§ Supplied data:
Lemma parts : io_parts 5 3 = [(0, 5, 3)].
Proof. vm_compute. reflexivity. Qed.
Lemma req : req_ok 5 3.
Proof. split; [lia|]. split; unfold SLASH_BMAP_SIZE, SLASH_SLVRS_PER_BMAP, SLASH_SLVR_SIZE; lia. Qed.
Lemma free s : 0 ∉ io_crcthr s → free_parts s [] (io_parts 5 3).
Proof.
  intros Ht. destruct (io_parts_ok 0 _ _ req) as (Hok & Hnd & _). split; [done|]. split; [done|]. rewrite parts.
  intros p ->%list_elem_of_singleton. split; [apply not_elem_of_nil|done].
Qed.
Lemma good d : good_env mq (env d).
Proof. split; [done|]. split; [done|]. change (mq_offset mq) with 5. change (mq_size mq) with 3. rewrite parts. intros p ->%list_elem_of_singleton. reflexivity. Qed.
Lemma reads d : ∀ p : part, p ∈ io_parts 5 3 → 0 ≤ ie_read (env d) p.1.1.
Proof. intros p _. done. Qed.

Abbreviation T1 := [ev_write 5 3 d1].
Lemma fresh0 bno : ion_run bno f0 s0 [] [] [].
Proof. apply run_fresh; [|done]. split_and!; try done. Qed.
Lemma run2 : ion_run 0 f0 s2 [] T1 [].
Proof.
  assert (Hb : ion_run 0 f0 s1 (opens SL_WRITE (io_parts 5 3) ++ []) [] []).
  { apply (run_begin 0 f0 s0 [] [] [] mq SL_WRITE (env d1) s1); [apply fresh0|apply req|apply free, not_elem_of_nil|apply good|apply reads|vm_compute; reflexivity]. }
  eapply (run_write 0 f0 s1 _ [] [] [] mq (env d1) s2); [exact Hb|apply req|done|done|apply good|vm_compute; reflexivity].
Qed.
Lemma run6 : ion_run 0 f0 s6 [] T1 [[{| crc := 10; slot := 0 |}]].
Proof.
  apply (run_cb 0 f0 s5 [] T1 [] 0 [0] s6); [|vm_compute; by left|vm_compute; reflexivity].
  eapply (run_crud 0 f0 s4 [] T1 [] 115 0 _ s5); [|intros b l x Hr Hx; right|vm_compute; reflexivity].
  - apply (run_proc 0 f0 s3 [] T1 [] 103 0 s4); [|vm_compute; by left|vm_compute; reflexivity].
    eapply (run_pick 0 f0 s2 [] T1 [] 103 _ s3); [exact run2|vm_compute; reflexivity].
  - assert (b = 0) as -> by (assert (io_ready s4 = [0]) as Hq by (vm_compute; reflexivity); congruence).
    assert (bcr_age <$> io_bcrs s4 !! 0 = Some 103) as Ha by (vm_compute; reflexivity). rewrite Hx in Ha. injection Ha as ->. done.
Qed.
End SlvrEx.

§ Task: Word for word, copy the line containing "Lemma run6 : ion_run" and each line after it to the end of the records, and nothing besides.

§ Solution for this exercise:
Lemma run6 : ion_run 0 f0 s6 [] T1 [[{| crc := 10; slot := 0 |}]].
Proof.
  apply (run_cb 0 f0 s5 [] T1 [] 0 [0] s6); [|vm_compute; by left|vm_compute; reflexivity].
  eapply (run_crud 0 f0 s4 [] T1 [] 115 0 _ s5); [|intros b l x Hr Hx; right|vm_compute; reflexivity].
  - apply (run_proc 0 f0 s3 [] T1 [] 103 0 s4); [|vm_compute; by left|vm_compute; reflexivity].
    eapply (run_pick 0 f0 s2 [] T1 [] 103 _ s3); [exact run2|vm_compute; reflexivity].
  - assert (b = 0) as -> by (assert (io_ready s4 = [0]) as Hq by (vm_compute; reflexivity); congruence).
    assert (bcr_age <$> io_bcrs s4 !! 0 = Some 103) as Ha by (vm_compute; reflexivity). rewrite Hx in Ha. injection Ha as ->. done.
Qed.
End SlvrEx.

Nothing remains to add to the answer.